2016 compilation album by Black Sabbath

The Ultimate Collection is a greatest hits album by the English heavy metal band Black Sabbath, first released on 28 October 2016. Remastered by engineer Andy Pearce and curated by the members of the band, the album was released during the band's final concert tour, The End Tour.

==Release==
The Ultimate Collection was released on CD and digital platforms on 28 October 2016. This was followed on 18 November with the limited edition "Crucifold" box set release, which contains four vinyl LPs and folds out into the shape of a cross.
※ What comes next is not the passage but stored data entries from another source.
(* ===== verification/Pins.v ===== *)
(** Pin connections and pins: PinConnection.cpp, IInputPin.cpp, IOutputPin.cpp,
    DynamicInputPin.h, and the arrival of data at a consumer
    (DataConsumer::newData, Pipeline::pipelineDataConsumerReady), which
    IOutputPin::putVariant triggers. *)
From S2P Require Export Model.

(** Qt's registry of meta types. *)
Class QMetaType := {
  isRegistered : Z → bool;
  typeName : Z → string
}.

(** A registry for closed examples: every positive id is registered. *)
Definition example_types : QMetaType :=
  {| isRegistered t := bool_decide (0 < t); typeName _ := "T" |}.

(** ** PinConnection: the queue *)

(** The name of the owner of an end of the connection, for error messages. *)
Definition owner_name_out (o : option optr) : W string :=
  p ← non_null o ; pin ← get_out p ; e ← get_elem (op_owner pin) ; mret (el_name e).
Definition owner_name_in (i : option iptr) : W string :=
  p ← non_null i ; pin ← get_in p ; e ← get_elem (ip_owner pin) ; mret (el_name e).

Definition conn_throw_empty {A} (method : string) (x : PinConnection) : W A :=
  producerName ← owner_name_out (pc_producer x) ;
  consumerName ← owner_name_in (pc_consumer x) ;
  throw (RuntimeError ("Illegal: method " +:+ method +:+ "() called on PinConnection" +:+
    "which has no data available with producer owner " +:+ producerName +:+
    " and consumer owner " +:+ consumerName)).

Definition conn_hasDataItems (c : cptr) : W bool :=
  x ← get_conn c ; mret (bool_decide (pc_queue x ≠ [])).

Definition conn_size (c : cptr) : W Z :=
  x ← get_conn c ; mret (i32 (Z.of_nat (length (pc_queue x)))).

Definition conn_get (c : cptr) : W Data :=
  x ← get_conn c ;
  match pc_queue x with
  | [] => conn_throw_empty "get" x
  | d :: q => upd_conn c (pc_set_queue q) ;; mret d
  end.

Definition conn_peek (c : cptr) : W Data :=
  x ← get_conn c ;
  match pc_queue x with
  | [] => conn_throw_empty "peek" x
  | d :: _ => mret d
  end.

(** [peek( serial, isNull )] *)
Definition conn_peekNext (c : cptr) : W (Z * bool) :=
  x ← get_conn c ;
  match pc_queue x with
  | [] => conn_throw_empty "peek" x
  | d :: _ => mret (d_serial d, d_null d)
  end.

(** The loop of [fastforward]: pop until the front has serial [target]. *)
Fixpoint ff_queue (target : Z) (q : list Data) : bool * list Data :=
  match q with
  | [] => (false, [])
  | d :: q' => if bool_decide (d_serial d = target) then (true, q) else ff_queue target q'
  end.

Definition conn_fastforward (c : cptr) (target : Z) : W bool :=
  x ← get_conn c ;
  let '(success, q) := ff_queue target (pc_queue x) in
  upd_conn c (pc_set_queue q) ;; mret success.

Definition conn_flush (c : cptr) : W unit := upd_conn c (pc_set_queue []).

Definition conn_isSynchronous (c : cptr) : W bool :=
  x ← get_conn c ; i ← non_null (pc_consumer x) ; p ← get_in i ; mret (ip_isSynchronous p).

Definition conn_isAsynchronous (c : cptr) : W bool :=
  x ← get_conn c ; i ← non_null (pc_consumer x) ; p ← get_in i ; mret (ip_isAsynchronous p).

(** ** Arrival of data at a consumer *)

(** [RunItem( element, serial )] *)
Definition new_RunItem (e : eptr) (serial : Z) : RunItem := mkRunItem e serial false 1.

(** Pipeline::pipelineDataConsumerReady.  [m_readyQueue.value( id )] is a null
    pointer when the consumer has no queue. *)
Definition pipelineDataConsumerReady (serial : Z) (consumer : eptr) : W unit :=
  x ← get_elem consumer ;
  pl ← get_pipe ;
  match pl_readyQueue pl !! el_id x with
  | None => abort NullPointer
  | Some l =>
      upd_pipe (pl_set_readyQueue
        (<[el_id x := l ++ [new_RunItem consumer serial]]> (pl_readyQueue pl)))
  end.

(** DataConsumer::newData *)
Definition newData (consumer : eptr) (pin : iptr) (serial : Z) : W unit :=
  x ← get_elem consumer ;
  assert (el_hasPipeline x) ;;
  if el_hasSynchronousPin x then
    p ← get_in pin ;
    if ip_isAsynchronous p then mret tt
    else
      assert (bool_decide (el_serial x < serial) || bool_decide (serial = 0)) ;;
      let '(complete, b) := sb_add (ip_id p) serial (el_scoreboard x) in
      upd_elem consumer (el_set_scoreboard b) ;;
      when complete (pipelineDataConsumerReady serial consumer)
  else pipelineDataConsumerReady serial consumer.

(** IInputPin::acceptData *)
Definition in_acceptData (i : iptr) (d : Data) : W unit :=
  p ← get_in i ; newData (ip_owner p) i (d_serial d).

(** PinConnection::put: the item is queued before the consumer is told. *)
Definition conn_put (c : cptr) (d : Data) : W unit :=
  x ← get_conn c ;
  upd_conn c (pc_set_queue (pc_queue x ++ [d])) ;;
  i ← non_null (pc_consumer x) ;
  in_acceptData i d.

(** ** IInputPin *)

Definition in_setConnection (i : iptr) (c : cptr) : W unit :=
  p ← get_in i ;
  assert (negb (ip_isConnected p)) ;;
  upd_in i (ip_set_connection (Some c)).

Definition in_removeConnection (i : iptr) : W unit :=
  p ← get_in i ;
  assert (ip_isConnected p) ;;
  upd_in i (ip_set_connection None).

Definition in_getConnection (i : iptr) : W cptr :=
  p ← get_in i ;
  assert (ip_isConnected p) ;;
  non_null (ip_connection p).

Definition in_hasDataItems (i : iptr) : W bool :=
  p ← get_in i ;
  match ip_connection p with
  | Some c => conn_hasDataItems c
  | None => mret false
  end.

Definition in_peekNext (i : iptr) : W (Z * bool) :=
  p ← get_in i ;
  assert (ip_isConnected p) ;;
  c ← non_null (ip_connection p) ;
  conn_peekNext c.

Definition in_hasData (i : iptr) : W bool :=
  has ← in_hasDataItems i ;
  if (has : bool) then '(_, isNull) ← in_peekNext i ; mret (negb isNull) else mret false.

Definition in_fastforward (i : iptr) (target : Z) : W bool :=
  p ← get_in i ; c ← non_null (ip_connection p) ; conn_fastforward c target.

Definition in_flushConnection (i : iptr) : W unit :=
  p ← get_in i ; c ← non_null (ip_connection p) ; conn_flush c.

Definition in_pre (i : iptr) : W unit := upd_in i (ip_set_called false).

Definition in_post (i : iptr) : W unit :=
  p ← get_in i ;
  when (ip_isConnected p && ip_isSynchronous p && negb (ip_called p))
    (e ← get_elem (ip_owner p) ;
     throw (RuntimeError ("Processor " +:+ el_name e +:+
       " did not call mandatory get() or clear() on input Pin " +:+ ip_name p +:+ "."))).

Definition in_removeFirst (i : iptr) : W unit :=
  p ← get_in i ;
  assert (ip_isConnected p) ;;
  c ← non_null (ip_connection p) ;
  conn_get c ;; mret tt.

(** The guard [clear] and [getVariant] share: not called before in this
    process call, and a data item is there.  The flag is set in between. *)
Definition in_take_guard (i : iptr) (twice nodata : string) : W unit :=
  p ← get_in i ;
  e ← get_elem (ip_owner p) ;
  when (ip_called p) (throw (RuntimeError ("Illegal: method " +:+ twice +:+
    " called twice during process() on InputPin " +:+ ip_name p +:+
    " of processor " +:+ el_name e +:+ "."))) ;;
  upd_in i (ip_set_called true) ;;
  has ← in_hasDataItems i ;
  when (negb has) (throw (RuntimeError ("Illegal: method " +:+ nodata +:+
    " called on InputPin which has no data available. Pin name is " +:+ ip_name p +:+
    " of processor " +:+ el_name e))).

Definition in_clear (i : iptr) : W unit :=
  in_take_guard i "clear() or get()" "clear()" ;;
  in_removeFirst i.

Definition in_getVariant (i : iptr) : W QVariant :=
  in_take_guard i "get()" "get()" ;;
  p ← get_in i ;
  c ← non_null (ip_connection p) ;
  d ← conn_get c ;
  match d_null d, d_payload d with
  | false, Some v => mret v
  | _, _ =>
      e ← get_elem (ip_owner p) ;
      throw (RuntimeError ("Illegal: method get() called on InputPin which has a NULL data item available. Pin name is "
        +:+ ip_name p +:+ " of processor " +:+ el_name e))
  end.

(** ** IOutputPin *)

Definition dquote : string := String (Ascii.ascii_of_nat 34) EmptyString.

Definition out_addConnection (o : optr) (c : cptr) : W unit :=
  upd_out o (λ p, op_set_connections (op_connections p ++ [c]) p).

(** [erase] the first occurrence. *)
Fixpoint erase_first (c : cptr) (l : list cptr) : option (list cptr) :=
  match l with
  | [] => None
  | x :: l' => if bool_decide (x = c) then Some l' else (x ::.) <$> erase_first c l'
  end.

Definition out_removeConnection (o : optr) (c : cptr) : W unit :=
  p ← get_out o ;
  match erase_first c (op_connections p) with
  | Some l => upd_out o (op_set_connections l)
  | None => assert false
  end.

(** The loop increments the iterator it has just erased. *)
Definition out_removeConnections (o : optr) : W unit :=
  p ← get_out o ;
  match op_connections p with
  | [] => mret tt
  | _ :: l => upd_out o (op_set_connections l) ;; abort UndefinedBehaviour
  end.

Definition out_getConnections (o : optr) : W (list cptr) :=
  p ← get_out o ; mret (op_connections p).

Definition out_connectionCount (o : optr) : W Z :=
  p ← get_out o ; mret (i32 (Z.of_nat (length (op_connections p)))).

(** [if( size > max ) max = size] over a list of connections. *)
Fixpoint max_size (l : list cptr) (acc : Z) : W Z :=
  match l with
  | [] => mret acc
  | c :: l' =>
      size ← conn_size c ;
      max_size l' (if bool_decide (acc < size) then size else acc)
  end.

Definition out_maxDataOnConnection (o : optr) : W Z :=
  p ← get_out o ; max_size (op_connections p) 0.

Definition out_pre (o : optr) : W unit := upd_out o (op_set_called false).

Definition out_post (o : optr) : W unit :=
  p ← get_out o ;
  when (op_isConnected p && negb (op_called p))
    (e ← get_elem (op_owner p) ;
     for_each (op_connections p) (λ c,
       s ← conn_isSynchronous c ;
       when s (conn_put c (null_data (el_serial e))))).

Definition out_putVariant (o : optr) (serial : Z) (v : QVariant) : W unit :=
  p ← get_out o ;
  e ← get_elem (op_owner p) ;
  when (op_called p) (throw (RuntimeError ("Illegal: method put() called twice during process() on OutputPin. Pin name is "
    +:+ dquote +:+ op_name p +:+ dquote +:+ " of processor " +:+ dquote +:+ el_name e +:+ dquote))) ;;
  upd_out o (op_set_called true) ;;
  emit (newDataSignal o serial v) ;;
  for_each (op_connections p) (λ c, conn_put c (payload_data serial v)).

(** [OutputPin<T>::put]: the serial is that of the current process call. *)
Definition out_put (o : optr) (v : QVariant) : W unit :=
  p ← get_out o ; e ← get_elem (op_owner p) ; out_putVariant o (el_serial e) v.

(** ** Making and breaking connections *)

(** [acceptsConnectionWith]: the CvMatData pins insist on equal types, the
    others have no objection. *)
Definition out_acceptsConnectionWith (o : optr) (i : iptr) : W bool :=
  po ← get_out o ; pi ← get_in i ;
  mret (match op_class po with
        | CvMatPin => bool_decide (ip_typeId pi = op_typeId po)
        | _ => true
        end).
Definition in_acceptsConnectionWith (i : iptr) (o : optr) : W bool :=
  pi ← get_in i ; po ← get_out o ;
  mret (match ip_class pi with
        | CvMatPin => bool_decide (op_typeId po = ip_typeId pi)
        | _ => true
        end).

Section connecting.
Context `{QMetaType}.

(** DynamicInputPin::setTypeId *)
Definition din_setTypeId (i : iptr) (type : Z) : W bool :=
  p ← get_in i ;
  if ip_isConnected p || negb (isRegistered type) then mret false
  else upd_in i (ip_set_typeId type) ;; mret true.

Definition incompatible_msg (po : IOutputPin) (pi : IInputPin) : string :=
  "Cannot connect pins of incompatible type: producer " +:+ op_name po +:+
  " and consumer " +:+ ip_name pi +:+ " with types " +:+ typeName (op_typeId po) +:+
  " and " +:+ typeName (ip_typeId pi).

(** PinConnection::canConnectPins: the answer and the reason. *)
Definition conn_canConnectPins (out : optr) (in_ : iptr) : W (bool * string) :=
  po ← get_out out ; pi ← get_in in_ ;
  if bool_decide (op_owner po = ip_owner pi) then
    e ← get_elem (op_owner po) ;
    mret (false, "Cannot connect " +:+ el_name e +:+ " to itself")
  else if ip_isConnected pi then
    mret (false, "Input pin " +:+ ip_name pi +:+ " is already connected")
  else
    typed ←
      (if ip_isDynamicallyTyped pi then
         ok ← din_setTypeId in_ (op_typeId po) ;
         mret (ok, "DynamicInputPin " +:+ ip_name pi +:+ " failed to change type.")
       else
         mret (bool_decide (op_typeId po = ip_typeId pi), incompatible_msg po pi)) ;
    if negb typed.1 then mret (false, typed.2)
    else
      ok1 ← out_acceptsConnectionWith out in_ ;
      if negb ok1 then mret (false, "Incompatible types between pins")
      else
        ok2 ← in_acceptsConnectionWith in_ out ;
        if negb ok2 then mret (false, "Incompatible types between pins")
        else mret (true, EmptyString).

(** PinConnection::connect *)
Definition conn_connect (c : cptr) : W unit :=
  x ← get_conn c ;
  in_ ← non_null (pc_consumer x) ; out ← non_null (pc_producer x) ;
  pi ← get_in in_ ; po ← get_out out ;
  when (bool_decide (ip_owner pi = op_owner po))
    (e ← get_elem (ip_owner pi) ;
     throw (IllegalConnectionException
       ("It is not allowed to connect " +:+ el_name e +:+ " to itself"))) ;;
  when (ip_isConnected pi)
    (throw (DuplicateConnectionException (ip_name pi +:+ " is already connected"))) ;;
  (if ip_isDynamicallyTyped pi then
     ok ← din_setTypeId in_ (op_typeId po) ;
     when (negb ok) (throw (IncompatibleTypeException
       ("DynamicInputPin " +:+ ip_name pi +:+ " failed to change type.")))
   else
     when (negb (bool_decide (op_typeId po = ip_typeId pi)))
       (throw (IncompatibleTypeException (incompatible_msg po pi)))) ;;
  ok1 ← out_acceptsConnectionWith out in_ ;
  when (negb ok1) (throw (IncompatibleTypeException "Incompatible types between pins")) ;;
  ok2 ← in_acceptsConnectionWith in_ out ;
  when (negb ok2) (throw (IncompatibleTypeException "Incompatible types between pins")) ;;
  out_addConnection out c ;;
  in_setConnection in_ c ;;
  pi' ← get_in in_ ;
  assert (ip_isConnected pi').

(** The address of a new object: one that is not in use. *)
Definition fresh_key {A} (m : gmap positive A) : positive :=
  map_fold (λ k _ acc, Pos.max (Pos.succ k) acc) 1%positive m.

(** [new PinConnection( id, producer, consumer )]: when the constructor
    throws, the object is gone again. *)
Definition new_PinConnection (id : Z) (out : optr) (in_ : iptr) : W cptr :=
  heap ← gets w_conns ;
  let c := fresh_key heap in
  modify (set_conns (insert c (mkConn id (Some out) (Some in_) []))) ;;
  try_catch (conn_connect c) (λ e, modify (set_conns (delete c)) ;; throw e) ;;
  mret c.

(** PinConnection::disconnect *)
Definition conn_disconnect (c : cptr) : W unit :=
  x ← get_conn c ;
  out ← non_null (pc_producer x) ;
  out_removeConnection out c ;;
  in_ ← non_null (pc_consumer x) ;
  in_removeConnection in_ ;;
  upd_conn c pc_clear_ends ;;
  upd_conn c (pc_set_queue []).
End connecting.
The CD and LP releases were made available in the United States in February 2017.

==Reception==
Leigh Sanders of Express & Star gave the album a positive review, calling it "[a] great collection." Ulf Kubanke of Laut.de also reviewed the album positively, complimenting the songs and the sound quality.

==Track listing==

Disc one
| No. | Title | Original release | Length |
|---|---|---|---|
| 1. | "Paranoid" | Paranoid, 1970 | 2:48 |
| 2. | "Never Say Die" | Never Say Die!, 1978 | 3:50 |
| 3. | "Iron Man" | Paranoid | 5:54 |
| 4. | "Black Sabbath" | Black Sabbath, 1970 | 6:17 |
| 5. | "Children of the Grave" | Master of Reality, 1971 | 5:14 |
| 6. | "Fairies Wear Boots" | Paranoid | 6:13 |
| 7. | "Changes" | Vol. 4, 1972 | 4:42 |
| 8. | "Rat Salad" | Paranoid | 2:29 |
| 9. | "Sweet Leaf" | Master of Reality | 5:03 |
| 10. | "War Pigs" | Paranoid | 7:54 |
| 11. | "Sabbath Bloody Sabbath" | Sabbath Bloody Sabbath, 1973 | 5:47 |
| 12. | "Hole in the Sky" (fade out edit) | Sabotage, 1975 | 4:00 |
| 13. | "Symptom of the Universe" | Sabotage | 6:28 |
| 14. | "Spiral Architect" | Sabbath Bloody Sabbath | 5:29 |
| 15. | "Rock 'n' Roll Doctor" | Technical Ecstasy, 1976 | 3:26 |
| Total length: |  |  | 75:34 |

Disc two
| No. | Title | Original release | Length |
|---|---|---|---|
| 1. | "Dirty Women" | Technical Ecstasy | 7:08 |
| 2. | "Evil Woman" | Black Sabbath | 3:22 |
| 3. | "A Hard Road" | Never Say Die! | 6:04 |
| 4. | "Lord of This World" | Master of Reality | 5:22 |
| 5. | "Into the Void" | Master of Reality | 6:12 |
| 6. | "Behind the Wall of Sleep" | Black Sabbath | 3:38 |
| 7. | "Snowblind" | Vol. 4 | 5:26 |
| 8. | "Tomorrow's Dream" | Vol. 4 | 3:08 |
| 9. | "The Wizard" | Black Sabbath | 4:20 |
| 10. | "N.I.B." | Black Sabbath | 6:04 |
| 11. | "Electric Funeral" | Paranoid | 4:49 |
| 12. | "Embryo" | Master of Reality | 0:27 |
| 13. | "Killing Yourself to Live" | Sabbath Bloody Sabbath | 5:42 |
| 14. | "Am I Going Insane (Radio)" | Sabotage | 4:16 |
| 15. | "Wicked World" | Black Sabbath | 4:43 |
| 16. | "It's Alright" | Technical Ecstasy | 3:59 |
| Total length: |  |  | 74:40 |

==Charts==

| Chart (2016) | Peak position |
|---|---|
| Australian Albums (ARIA) | 113 |
| Belgian Albums (Ultratop Wallonia) | 176 |
| French Albums (SNEP) | 141 |
| German Albums (Offizielle Top 100) | 40 |
| Scottish Albums (OCC) | 20 |
| Spanish Albums (PROMUSICAE) | 45 |
| Swiss Albums (Schweizer Hitparade) | 52 |
| UK Albums (OCC) | 20 |
| UK Independent Albums (OCC) | 4 |
| UK Rock & Metal Albums (OCC) | 3 |
| US Top Hard Rock Albums (Billboard) | 13 |
| US Indie Store Album Sales (Billboard) | 17 |

| Chart (2025) | Peak position |
|---|---|
| Croatian International Albums (HDU) | 34 |
| Irish Albums (OCC) | 29 |
| UK Albums (OCC) | 14 |

==Certifications==

| Region | Certification | Certified units/sales |
| United Kingdom (BPI) | Gold | 100,000^{‡} |
^{‡} Sales+streaming figures based on certification alone.